Until his death in 1964, Ben Hecht continued to write (and doctor) movie scripts, if with far less distinction than the glory days of the ’30s and ’40s. His real comeback was as a writer of nostalgic, wry memoirs, including A Child of the Century in 1954, in which he waxed fondly of Max; he tended to write of Chicago, not Hollywood or New York, and glorified the Chicago Renaissance (and himself) whenever possible, never letting the truth stand in the way of a good yarn.

He also completed the Marilyn Monroe “autobiography,” which was entitled My Story, but the project hit an unexpected snag.

“Looks like I won’t be paying you to make goo-goo eyes at Marilyn Monroe at this year’s ABA,” Ben said to me on the phone, in April of ’54.

“Hell you say. Why not? Isn’t she making an appearance?”

“Yeah, but not at the ABA. In court. That bimbo’s suing me!”

Ben’s British agent had peddled the serialization rights to the book overseas, without Marilyn’s permission. Her new husband, Mr. DiMaggio, convinced her she was being swindled and, besides, he didn’t like the idea of the book, anyway. Ben’s agent had violated the agreement with Marilyn, who hadn’t signed a final book contract; the book was pulled, the lawsuit dropped. My Story wasn’t published until 1974, when Marilyn’s former business partner, Milton Greene, sold it to Stein and Day, without mentioning Hecht’s role.

I did, however, encounter Marilyn again, and in fact had heard from her prior to Ben’s news about the busted book project. About a week after Bodenheim’s death, when I was back in Chicago, I received a phone call, at home, at three in the morning.

“I’m sorry to call so late,” the breathy voice said.

“That’s okay...” I said, sitting up in bed, blinking myself awake, pretty sure I recognized the voice, but thinking I was possibly still dreaming.

“This is Marilyn Monroe. You know — the actress?”

“I think I remember you. Very little gets past me. I’m a trained detective.”

She laughed a little, but when the voice returned, it was sad. “I couldn’t sleep. I was thinking about what I read in the papers.”

“What did you read?”

“About that poor man. Mr. Bodenheim.”

“He was cruel to you.”

“I know. But life was cruel to him.”

We talked for a good hour, about life and death and poetry and her new husband and how happy she was. It was a sweet, sad phone call. Delicate, gentle, poetic in a way that I don’t think Maxwell Bodenheim ever was, frankly.
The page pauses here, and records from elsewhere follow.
(** One step of one process.  A [get(timeout=1)] that finds its queue
    empty may give up: how long the other processes take to fill it is
    not bounded by anything in the program, so the second that passes is
    not modelled, only that the queue is empty when [queue.Empty] is
    raised. *)
Inductive step : pipeline -> pipeline -> Prop :=
| step_read lines qa cs qb e f :
    step (Pipeline (SourceReading lines) qa cs qb e f)
         (Pipeline (after_reading lines) qa cs qb e f)
| step_put item items qa cs qb e f :
    step (Pipeline (SourcePutting (item :: items)) qa cs qb e f)
         (Pipeline (SourcePutting items) (qa ++ [item]) cs qb e f)
| step_calculate now src item qa cs1 cs2 qb e f :
    step (Pipeline src (item :: qa) (cs1 ++ CalculatorWaiting :: cs2) qb e f)
         (Pipeline src qa (cs1 ++ after_calculating now item :: cs2) qb e f)
| step_calculator_timeout src cs1 cs2 qb e f :
    step (Pipeline src [] (cs1 ++ CalculatorWaiting :: cs2) qb e f)
         (Pipeline src [] (cs1 ++ CalculatorReturned :: cs2) qb e f)
| step_export src qa cs1 result cs2 qb e f :
    step (Pipeline src qa (cs1 ++ CalculatorHolding result :: cs2) qb e f)
         (Pipeline src qa (cs1 ++ CalculatorWaiting :: cs2) (qb ++ [result])
                   e f)
| step_write src qa cs result qb f :
    step (Pipeline src qa cs (result :: qb) ExporterWaiting f)
         (Pipeline src qa cs qb ExporterWaiting (f ++ [result]))
| step_exporter_timeout src qa cs f :
    step (Pipeline src qa cs [] ExporterWaiting f)
         (Pipeline src qa cs [] ExporterClosed f).

Inductive reachable (s0 : pipeline) : pipeline -> Prop :=
| reach_start : reachable s0 s0
| reach_step s s' : reachable s0 s -> step s s' -> reachable s0 s'.

(** The two steps in which a [get] gives up although a process that fills
    its queue is still running: a calculator while the source has not
    ended, the exporter while a calculator has not ended. *)
Inductive gives_up_early : pipeline -> pipeline -> Prop :=
| calculator_gives_up_early src cs1 cs2 qb e f :
    source_ended src = false ->
    gives_up_early
      (Pipeline src [] (cs1 ++ CalculatorWaiting :: cs2) qb e f)
      (Pipeline src [] (cs1 ++ CalculatorReturned :: cs2) qb e f)
| exporter_gives_up_early src qa cs f :
    forallb calculator_ended cs = false ->
    gives_up_early (Pipeline src qa cs [] ExporterWaiting f)
                   (Pipeline src qa cs [] ExporterClosed f).

(** Runs in which every process is given the time it needs: no second
    passes on an empty queue while a producer of that queue is at work. *)
Definition patient_step (s s' : pipeline) : Prop :=
  step s s' /\ ~ gives_up_early s s'.

Inductive patient_reachable (s0 : pipeline) : pipeline -> Prop :=
| patient_start : patient_reachable s0 s0
| patient_next s s' :
    patient_reachable s0 s -> patient_step s s' -> patient_reachable s0 s'.

(** [__main__] with [workers] calculator processes on the two queues (the
    program starts one). *)
Definition initial (workers : nat) (lines : list string) : pipeline :=
  Pipeline (SourceReading lines) [] (repeat CalculatorWaiting workers) []
           ExporterWaiting [].

(** Every [run] is over: the source has put its last item or has died,
    every calculator has returned or died, the exporter has closed its file.
    This is about the three [run] methods, not about the processes of the
    operating system: a process that has put items on a
    [multiprocessing.Queue] ends only when the feeder thread of the queue
    has written them to the pipe, which waits for a reader once the pipe is
    full, and the [join] of line 253 waits for the process.  With both
    queues empty nothing is left to write. *)
Definition terminated (s : pipeline) : bool :=
  source_ended (source s)
  && forallb calculator_ended (calculators s)
  && match exporter s with
     | ExporterClosed => true
     | ExporterWaiting => false
     end.

(** Where the employee ids are. *)
Definition emitted (s : pipeline) : list string :=
  map row_employee_id (file s).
The best thing you can say about Max is that, unlike a lot of writers who hit the skids and the bottle, he never stopped writing. He never stopped filling paper with his poetry.

On the other hand, I think about the sign I found in that ten-by-ten hellhole where he died, the cardboard on which he’d scrawled the words: I AM BLIND.

Probably the truest poem he ever wrote.